AZT and emodin exhibit synergistic growth-inhibitory effects on K562/ADM cells by inducing S phase cell cycle arrest and suppressing MDR1 mRNA/p-gp protein expression

Context: Previous studies have demonstrated that both 3'-azido-3'-deoxythymidine (AZT) and emodin, a traditional chemotherapy agent, can inhibit the growth of many types of cancer cells. Objective: This study aimed to evaluate the effect of AZT and emodin on adriamycin-resistant human chronic myelogenous leukemia (K562/ADM) cells, determine the expression of multidrug resistance 1 (MDR1) mRNA/p-glycoprotein (p-gp) protein, a protein known to induce resistance to anticancer agents, and to elucidate the underlying molecular mechanisms. Materials and methods: K562/ADM cells were treated with AZT (10-160 mu M) or emodin (5-80 mu M) for 24, 48 and 72 h and cell viability was measured using the MTT assay. The effect of AZT (16.5, 33 and 66 mu M) and emodin (6.1, 17.6 and 33.2 mu M) on K562/ADM cell cycle distribution was determined by flow cytometry, and MDR1 mRNA/p-gp protein expression was determined by real time RT-PCR and western blotting.
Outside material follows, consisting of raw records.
(* ===== verification/Confidential.v ===== *)
(** * Confidential transfers ([confidential_evaluator.cpp],
    [protocol/confidential.cpp])

    Amounts that only their owners know: an amount moves from an account
    behind commitments, between commitments, and back to an account.  The
    chain knows the total of each asset behind commitments and relies on the
    library for the sums. *)

From stdpp Require Import gmap strings list.
From Stdlib Require Import ZArith Znumtheory Lia.
From S2P Require Import Prelude Fc Config Authority Asset Objects Database Sample Balances Fees Fba WithdrawPermission Accounts.

Local Open Scope Z_scope.

(** ** Commitments ([fc::ecc]) *)

(** [blind], which throws for a number that is no blinding factor,
    [verify_sum( ins, outs, excess )] and the upper bound that
    [range_get_info] reads from the header of a range proof. *)
Class Pedersen := {
  blind : Z → Z → result Z;
  verify_sum : list Z → list Z → Z → bool;
  range_max_value : Z → result Z
}.

(** Commitments are points of a cyclic group of prime order: every point is a
    multiple of the generator, by its logarithm.  A commitment to [v] with the
    factor [b] is [b] times the generator and [v] times a second one, whose
    logarithm nobody should know; so the same commitment can be opened to any
    value by whoever knows it.  Sums of commitments are sums of points. *)
Class PedersenLaws (P : Pedersen) := {
  group_order : Z;
  log_of : Z → Z;
  second_generator : Z;
  group_order_prime : prime group_order;
  log_blind b v c : 0 <= v < 2 ^ 64 → blind b v = Ok c → log_of c mod group_order = (b + second_generator * v) mod group_order;
  verify_sum_logs ins outs e : verify_sum ins outs e = true →
    foldr Z.add 0 (log_of <$> ins) mod group_order =
    (foldr Z.add 0 (log_of <$> outs) + second_generator * e) mod group_order
}.

(** ** The operations *)

Record blind_input := mkBlindInput { bi_commitment : Z; bi_owner : authority }.
Record blind_output := mkBlindOutput {
  bout_commitment : Z;
  bout_range_proof : Z;
  bout_owner : authority
}.

Record transfer_to_blind_operation := mkToBlind {
  tb_fee : asset;
  tb_amount : asset;
  tb_from : Z;
  tb_blinding_factor : Z;
  tb_outputs : list blind_output
}.

Record transfer_from_blind_operation := mkFromBlind {
  fb_fee : asset;
  fb_amount : asset;
  fb_to : Z;
  fb_blinding_factor : Z;
  fb_inputs : list blind_input
}.

Record blind_transfer_operation := mkBlindTransfer {
  bt_fee : asset;
  bt_inputs : list blind_input;
  bt_outputs : list blind_output
}.

(** The comparison of every commitment with the one before it. *)
Fixpoint sorted_commitments (l : list Z) : bool :=
  match l with
  | x :: (y :: _) as l' => (x <? y) && sorted_commitments l'
  | _ => true
  end.

Section validation.
Context {P : Pedersen}.

(** Asked for when there is more than one output. *)
Definition range_proofs_validate (outputs : list blind_output) : result unit :=
  if (1 <? Z.of_nat (length outputs)) then
    rfold (λ _ out, let* m := range_max_value (bout_range_proof out) in
                    require (m <=? GRAPHENE_MAX_SHARE_SUPPLY) assert_exception) tt outputs
  else Ok tt.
Results: The growth suppression of emodin was dramatically enhanced by AZT in K562/ADM cells. The IC50 of AZT and emodin was lower than that of emodin alone. All examined combinations of AZT and emodin yielded a synergetic effect (CI < 1). Furthermore, AZT and emodin altered the cell cycle distribution and led to an accumulation of cells in S phase. Meanwhile, the expression of MDR1 mRNA/p-gp protein was markedly decreased. Discussion and conclusion: These results show a synergistic growth-inhibitory effect of AZT and emodin in K562/ADM cells, which is achieved through S phase arrest. MDR1 might ultimately be responsible for these phenomena.